Rapid change may help explain why other Nebraskans have lost touch with what agriculture is about. Being several generations removed from living in an agricultural setting might be another factor.
At any rate, Willow Holubek, executive director of the Alliance for the Future of Agriculture in Nebraska, has seen agricultural illiteracy spreading like a noxious weed.
“I talked to a person once who didn’t know bacon came from a pig, rather than a cow,” said Holubek, who grew up on a cattle ranch near Alliance. “I talked to a person who thought white eggs were not as good because they’re bleached.”

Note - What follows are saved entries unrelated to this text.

(** * AVF Guardian: the scoring pipeline of [app.py]

    Shallow embedding of the prediction path of the Streamlit app:
    winsor clamp and [np.log1p] of the four numeric inputs, feature
    expansion with [itertools.combinations], [StandardScaler.transform],
    [LogisticRegression.predict_proba], the per-feature contribution table
    sorted by [DataFrame.sort_values(key=abs)], and [load_models].

    Python floats are modelled as exact reals; the non-finite IEEE values
    produced by [np.log1p] (nan, -inf) are kept as separate constructors of
    [pyfloat]; [expit] is the exact-real logistic function, without the
    saturation of float64 at 0.0 and 1.0. A Python [str] is modelled on
    code points below 256 (Latin-1), one [ascii] per code point.
    [StandardScaler] and [LogisticRegression] follow scikit-learn >= 1.2
    ([validate_data]: feature names, then [check_array], then the number of
    features). *)

From Stdlib Require Import Reals Lra Lia ZArith List String Ascii Bool Arith.
From Stdlib Require Import Permutation Sorted FunctionalExtensionality.
Import ListNotations.

Open Scope R_scope.

(* ------------------------------------------------------------------ *)
(** ** Python strings: [str.strip] and [str.lower] on Latin-1 *)

Module PyStr.

(** [str.isspace] below U+0100: \t \n \x0b \x0c \r, \x1c-\x1f, space,
    \x85 and \xa0. *)
Definition is_space (c : ascii) : bool :=
  let n := nat_of_ascii c in
  ((9 <=? n) && (n <=? 13))%nat || ((28 <=? n) && (n <=? 32))%nat ||
  (n =? 133)%nat || (n =? 160)%nat.

Fixpoint lstrip_list (l : list ascii) : list ascii :=
  match l with
  | [] => []
  | c :: t => if is_space c then lstrip_list t else l
  end.

Definition strip_list (l : list ascii) : list ascii :=
  rev (lstrip_list (rev (lstrip_list l))).

Definition strip (s : string) : string :=
  string_of_list_ascii (strip_list (list_ascii_of_string s)).

(** [str.lower] below U+0100: A-Z, \xc0-\xd6 and \xd8-\xde map to the
    code point 32 above; every other character is kept. *)
Definition lower_char (c : ascii) : ascii :=
  let n := nat_of_ascii c in
  if ((65 <=? n) && (n <=? 90))%nat || ((192 <=? n) && (n <=? 214))%nat ||
     ((216 <=? n) && (n <=? 222))%nat
  then ascii_of_nat (n + 32) else c.

Fixpoint lower (s : string) : string :=
  match s with
  | EmptyString => EmptyString
  | String c t => String (lower_char c) (lower t)
  end.

(** [k.strip().lower()] *)
Definition norm (s : string) : string := lower (strip s).

End PyStr.

(* ------------------------------------------------------------------ *)
(** ** Dicts (insertion ordered), exceptions, floats *)

(** A Python dict as an association list in insertion order. *)
Definition dict (V : Type) := list (string * V).

Fixpoint dict_get {V} (d : dict V) (k : string) : option V :=
  match d with
  | [] => None
  | (k', v) :: t => if String.eqb k' k then Some v else dict_get t k
  end.

(** Truthiness of a dict: [if limits:] is false on [{}] (and on [None]). *)
Definition dict_truthy {V} (d : dict V) : bool :=
  match d with [] => false | _ => true end.

Inductive exn :=
| KeyError (k : string)
| ValueError (msg : string).

Inductive result (A : Type) :=
| Ok (a : A)
| Err (e : exn).
Arguments Ok {A} a.
Arguments Err {A} e.

Definition bind {A B} (m : result A) (k : A -> result B) : result B :=
  match m with Ok a => k a | Err e => Err e end.

Notation "'let*' x := m 'in' k" := (bind m (fun x => k))
  (at level 200, x name, m at level 100, k at level 200).

(** [d[k]] *)
Definition dict_getitem {V} (d : dict V) (k : string) : result V :=
  match dict_get d k with Some v => Ok v | None => Err (KeyError k) end.

Fixpoint mapM {A B} (f : A -> result B) (l : list A) : result (list B) :=
  match l with
  | [] => Ok []
  | x :: t => let* y := f x in let* ys := mapM f t in Ok (y :: ys)
  end.

(** [l[i] = x] on a Python list (the index is assumed in range). *)
Fixpoint replace_at {A} (l : list A) (i : nat) (x : A) : list A :=
  match l, i with
  | [], _ => []
  | _ :: t, O => x :: t
  | y :: t, S i' => y :: replace_at t i' x
  end.

(** A float64 value: a finite real, or one of the IEEE special values. *)
Inductive pyfloat :=
| Fin (r : R)
| PosInf
| NegInf
| NaN.

Definition Rltb (x y : R) : bool := if Rlt_dec x y then true else false.

(** [np.log1p]: ln(1+x) on (-1, oo); -inf at -1 and nan below, with a
    RuntimeWarning only (numpy's default error state), never an exception. *)
Definition np_log1p (x : R) : pyfloat :=
  if Rlt_dec (-1) x then Fin (ln (1 + x))
  else if Req_EM_T x (-1) then NegInf
  else NaN.

Definition flip_inf (f : pyfloat) : pyfloat :=
  match f with PosInf => NegInf | NegInf => PosInf | g => g end.

(** IEEE multiplication (finite products are exact reals). *)
Definition pf_mul (a b : pyfloat) : pyfloat :=
  match a, b with
  | NaN, _ | _, NaN => NaN
  | Fin x, Fin y => Fin (x * y)
  | Fin x, i | i, Fin x =>
      if Req_EM_T x 0 then NaN else if Rlt_dec 0 x then i else flip_inf i
  | PosInf, PosInf | NegInf, NegInf => PosInf
  | _, _ => NegInf
  end.

(** Python's builtin [min(a, b)] / [max(a, b)]: the first argument is kept
    unless the second compares strictly smaller / greater. *)
Definition py_min (a b : R) : R := if Rlt_dec b a then b else a.
Definition py_max (a b : R) : R := if Rlt_dec a b then b else a.

(* ------------------------------------------------------------------ *)
(** ** 4.1 Preprocessing: winsorize and log (lines 180-202) *)

(** The six inputs of the sidebar form. *)
Record raw_input := {
  mlr : R; crp : R; tg : R; nlr : R; ijvc : Z; sex : Z }.

(** [input_data] (line 181): the one row of [df_input]. *)
Definition input_data (r : raw_input) : dict R :=
  [("MLR", mlr r); ("CRP", crp r); ("triglycerides", tg r); ("NLR", nlr r);
   ("IJVC", IZR (ijvc r)); ("sex", IZR (sex r))]%string.

Definition numeric_cols : list string :=
  ["MLR"; "CRP"; "triglycerides"; "NLR"]%string.

(** [winsor_limits] as the training script saves it: variable name ->
    {'lower': .., 'upper': ..}, with [str] keys and float bounds. *)
Definition winsor := dict (dict R).

(** The key-matching loop (lines 191-195): the first key [k] of the dict
    with [k.strip().lower() == col.strip().lower()]. *)
Fixpoint find_limits (col : string) (wl : winsor) : option (dict R) :=
  match wl with
  | [] => None
  | (k, lim) :: t =>
      if String.eqb (PyStr.norm k) (PyStr.norm col) then Some lim
      else find_limits col t
  end.

(** Lines 197-202 for one column with value [val]: clamp when limits were
    found and are truthy, then [np.log1p]. *)
Definition clamp_and_log (wl : winsor) (col : string) (val : R) : result pyfloat :=
  match find_limits col wl with
  | Some lim =>
      if dict_truthy lim then
        let* lo := dict_getitem lim "lower" in
        let* up := dict_getitem lim "upper" in
        Ok (np_log1p (py_max lo (py_min val up)))
      else Ok (np_log1p val)
  | None => Ok (np_log1p val)
  end.

(** The loop over [numeric_cols]: the new [log_<col>] columns, in order.
    [df_input[col]] is read from the raw row, which the loop never
    overwrites. *)
Fixpoint preprocess (wl : winsor) (inp : dict R) (cols : list string)
  : result (dict pyfloat) :=
  match cols with
  | [] => Ok []
  | col :: rest =>
      let* v := dict_getitem inp col in
      let* t := clamp_and_log wl col v in
      let* tl := preprocess wl inp rest in
      Ok ((("log_" ++ col)%string, t) :: tl)
  end.

(** [df_input] after the loop: raw columns, then the [log_*] columns. *)
Definition df_input (inp : dict R) (logs : dict pyfloat) : dict pyfloat :=
  map (fun kv => (fst kv, Fin (snd kv))) inp ++ logs.
(** * Album ordering: path merge, key cache and ordering resolution

    A shallow embedding of [album.go].  Go strings are byte sequences and
    are modelled by [string] (a list of 8-bit [ascii] characters); slices
    are modelled by [list]; a run-time panic (index out of range) is an
    explicit [Panic] outcome; the pair [(T, error)] returned by a Go
    function is a pair [T * option error], [None] being the [nil] error. *)

From Stdlib Require Import List String Ascii Bool Arith ZArith Lia.
Import ListNotations.

Local Open Scope string_scope.
Local Open Scope list_scope.

(** ** Strings *)

Module Strings.

(** [strings.IndexByte(cutset, c) >= 0] *)
Fixpoint containsByte (cutset : string) (c : ascii) : bool :=
    match cutset with
    | EmptyString => false
    | String d rest => if Ascii.eqb d c then true else containsByte rest c
    end.

(** [strings.TrimLeft(s, cutset)]: [s] without all leading bytes contained
      in [cutset].  (Go works on code points; for a cutset made of ASCII
      bytes, as the only one used here, that is the same as working on
      bytes.) *)
Fixpoint TrimLeft (s cutset : string) : string :=
    match s with
    | EmptyString => EmptyString
    | String c rest => if containsByte cutset c then TrimLeft rest cutset else s
    end.

(** [s[n:]] for [n <= len(s)] *)
Fixpoint from (n : nat) (s : string) : string :=
    match n, s with
    | O, _ => s
    | S n', String _ rest => from n' rest
    | S _, EmptyString => EmptyString
    end.

(** [strings.HasSuffix(s, suffix)]:
      [len(s) >= len(suffix) && s[len(s)-len(suffix):] == suffix] *)
Definition HasSuffix (s suffix : string) : bool :=
    (String.length suffix <=? String.length s)%nat
    && String.eqb (from (String.length s - String.length suffix) s) suffix.

(** [s[len(s)-1]], the last byte of a string; [None] stands for the
      index-out-of-range panic on the empty string. *)
Fixpoint lastByte (s : string) : option ascii :=
    match s with
    | EmptyString => None
    | String c EmptyString => Some c
    | String _ rest => lastByte rest
    end.
(** * ABC/XYZ SKU classification engine ([scripts/classify_skus.py])

    A shallow embedding of the three spreadsheet readers, the SKU key
    lookups and the two classifiers, followed by the properties of the
    written specification that were checked against them.

    Conventions of the embedding:
    - Python [int]/[float] cell values are exact rationals ([Q]); the
      [float('inf')] sentinel is a separate constructor ([Inf]).  The
      program computes with binary floating point: its sums, products
      and quotients agree with the exact ones, wherever a comparison
      reads them, on whole numbers of bounded size ([plain_sheet],
      [plain_records]), and the properties that rest on the outcome of
      such a comparison are stated on those inputs.
    - Python [str] is [string], a character being a code point below 256;
      [strip] removes the white space of that range, the case and digit
      functions are those of the ASCII range.  The properties that depend
      on what these functions do to a cell are stated for ASCII text
      ([ascii_row], [ascii_sheet]).
    - [dict[str, dict]] and [dict[str, float]] used only through lookups
      are [gmap string _]; the SKU record set, whose iteration order
      decides the stable sort, is an insertion-ordered association list.
    - an uncaught [IndexError] is the result [None]. *)

From Stdlib Require Import Ascii String QArith Qround Lqa.
From stdpp Require Import gmap strings list fin_maps sorting.

Local Open Scope string_scope.
Local Open Scope Q_scope.

(** ** Python string primitives *)

Module PyStr.

Definition ascii_in (c : ascii) (set : list ascii) : bool :=
  bool_decide (c ∈ set).

(** Characters removed by [str.strip()] (those with [isspace()] true):
    among the code points below 256, the ASCII white space, U+0085 and
    U+00A0. *)
Definition is_space (c : ascii) : bool :=
  let n := nat_of_ascii c in
  ((9 <=? n) && (n <=? 13) || (28 <=? n) && (n <=? 32)
   || (n =? 133) || (n =? 160))%nat.

Fixpoint lstrip_by (p : ascii -> bool) (s : string) : string :=
  match s with
  | EmptyString => EmptyString
  | String c s' => if p c then lstrip_by p s' else s
  end.

(** [rstrip_by p s] drops the longest suffix of [s] all of whose
    characters satisfy [p]. *)
Fixpoint rstrip_by (p : ascii -> bool) (s : string) : string :=
  match s with
  | EmptyString => EmptyString
  | String c s' =>
      match rstrip_by p s' with
      | EmptyString => if p c then EmptyString else String c EmptyString
      | r => String c r
      end
  end.

(** [s.strip()] *)
Definition strip (s : string) : string :=
  rstrip_by is_space (lstrip_by is_space s).

(** [s.rstrip(chars)]: [chars] is a SET of characters, each trailing
    character that belongs to it is removed. *)
Definition rstrip (chars : string) (s : string) : string :=
  rstrip_by (fun c => ascii_in c (list_ascii_of_string chars)) s.

Definition lower_ascii (c : ascii) : ascii :=
  let n := nat_of_ascii c in
  if ((65 <=? n) && (n <=? 90))%nat then ascii_of_nat (n + 32) else c.

(** [s.lower()] *)
Fixpoint lower (s : string) : string :=
  match s with
  | EmptyString => EmptyString
  | String c s' => String (lower_ascii c) (lower s')
  end.

(** [s.startswith(p)] *)
Definition startswith (s p : string) : bool := String.prefix p s.

(** [sub in s] *)
Fixpoint contains (sub s : string) : bool :=
  String.prefix sub s ||
  match s with
  | EmptyString => false
  | String _ s' => contains sub s'
  end.

(** [s.replace(old, '')] for a non-empty [old]: every non-overlapping
    occurrence, scanning from the left, is removed.  [skip] counts the
    characters of the occurrence being removed that are still ahead. *)
Fixpoint remove_all_aux (old : string) (skip : nat) (s : string) : string :=
  match s with
  | EmptyString => EmptyString
  | String c s' =>
      match skip with
      | S k => remove_all_aux old k s'
      | O =>
          if String.prefix old s
          then remove_all_aux old (String.length old - 1) s'
          else String c (remove_all_aux old 0 s')
      end
  end.

Definition remove_all (old s : string) : string := remove_all_aux old 0 s.

End PyStr.

Example strip_ex : PyStr.strip "  ab c  " = "ab c".
Proof. reflexivity. Qed.

Example rstrip_GT_ex1 : PyStr.rstrip "GT" "1272762GT" = "1272762".
Proof. reflexivity. Qed.

Example rstrip_GT_ex2 : PyStr.rstrip "GT" "BOLTGT" = "BOL".
Proof. reflexivity. Qed.

Example lower_ex : PyStr.lower "ADJ-002" = "adj-002".
Proof. reflexivity. Qed.

Example contains_ex : PyStr.contains "adj" "x-adj-002" = true.
Proof. reflexivity. Qed.

Example remove_all_ex :
  PyStr.remove_all "Warehouse:" "Warehouse: Kent" = " Kent".
Proof. reflexivity. Qed.

(** ** Data model *)

(** A spreadsheet cell as the reader hands it over ([values_only=True]):
    [None], an [int]/[float], a [str] or a [datetime].  A number and a
    date carry, next to their value, the text Python's [str()] gives for
    them, since several columns are read through [str(cell or '')]. *)
Inductive cell :=
| CNone
| CNum (q : Q) (repr : string)
| CText (s : string)
| CDate (year month : Z) (repr : string).

Definition row := list cell.

(** [str(c or '')] *)
Definition text_of (c : cell) : string :=
  match c with
  | CNone => ""
  | CNum q r => if Qeq_bool q 0 then "" else r
  | CText s => s
  | CDate _ _ r => r
  end.

(** [isinstance(c, (int, float))] *)
Definition is_num (c : cell) : bool :=
  match c with CNum _ _ => true | _ => false end.

(** [row[i] if len(row) > i and isinstance(row[i], (int, float)) else d] *)
Definition num_or (r : row) (i : nat) (d : Q) : Q :=
  match r !! i with
  | Some (CNum q _) => q
  | _ => d
  end.

(** [int(q)]: truncation towards zero. *)
Definition py_int (q : Q) : Q := inject_Z (Z.quot (Qnum q) (Zpos (Qden q))).

Definition Qltb (a b : Q) : bool := negb (Qle_bool b a).

(** A float that may be the [float('inf')] sentinel. *)
Inductive ext := Fin (q : Q) | Inf.

Inductive abc := ClsA | ClsB | ClsC.
Inductive xyz := ClsX | ClsY | ClsZ.

#[global] Instance abc_eq_dec : EqDecision abc.
Proof. solve_decision. Defined.

#[global] Instance xyz_eq_dec : EqDecision xyz.
Proof. solve_decision. Defined.

(** [class SKUData]; the class strings are [None] for [''] (unset). *)
Record SKUData := mkSKU {
  sku_code : string;
  supplier : string;
  warehouse : string;
  avg_ship_wk : Q;
  wks_on_hand : Q;
  beginning_inv : Q;
  ending_inv : Q;
  received : Q;
  shipments : Q;
  unit_cost : Q;
  weight_lbs : Q;
  length_in : Q;
  width_in : Q;
  height_in : Q;
  dim_uom_units : Q;
  annual_value : Q;
  monthly_qty_out : gmap string Q;
  cv : option ext;
  abc_class : option abc;
  xyz_class : option xyz;
  xyz_estimated : bool
}.

(** [SKUData(sku_code)] *)
Definition new_sku (code : string) : SKUData :=
  mkSKU code "" "" 0 0 0 0 0 0 0 0 0 0 0 1 0 ∅ None None None false.

(** Attribute assignments [s.field = v]. *)
Definition set_supplier (v : string) (s : SKUData) : SKUData :=
  mkSKU (sku_code s) v (warehouse s) (avg_ship_wk s) (wks_on_hand s)
    (beginning_inv s) (ending_inv s) (received s) (shipments s)
    (unit_cost s) (weight_lbs s) (length_in s) (width_in s) (height_in s)
    (dim_uom_units s) (annual_value s) (monthly_qty_out s) (cv s)
    (abc_class s) (xyz_class s) (xyz_estimated s).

AFAN is in its third year of cosponsoring the Husker Food Connection at the University of Nebraska-Lincoln and partnering 80 students with agricultural majors to educate their city cousins on the origins of food.
The Mitchell Family Museum is another way to get that done.
Bill Krueger, now chief executive officer with the Lansing Trade Group in Overland Park, Kan., already has his autograph in the museum.
Way back when, a guy who also would go on to marry Daryl Mitchell’s daughter Becky — and become the boss of what was recently ranked as the 57th-largest private business in the United States — was a neighbor kid assigned to a much more humble task.
He was using tar to patch holes chewed in the granary floor by rats.
Krueger doesn’t remember the idle moment when he dipped his finger in the tar and wrote his name on the wall.
“In all honesty, I don’t,” he said in a brief telephone interview Friday. “But I certainly remember tarring. Each year we’d go through those kinds of jobs before we put the grain in.”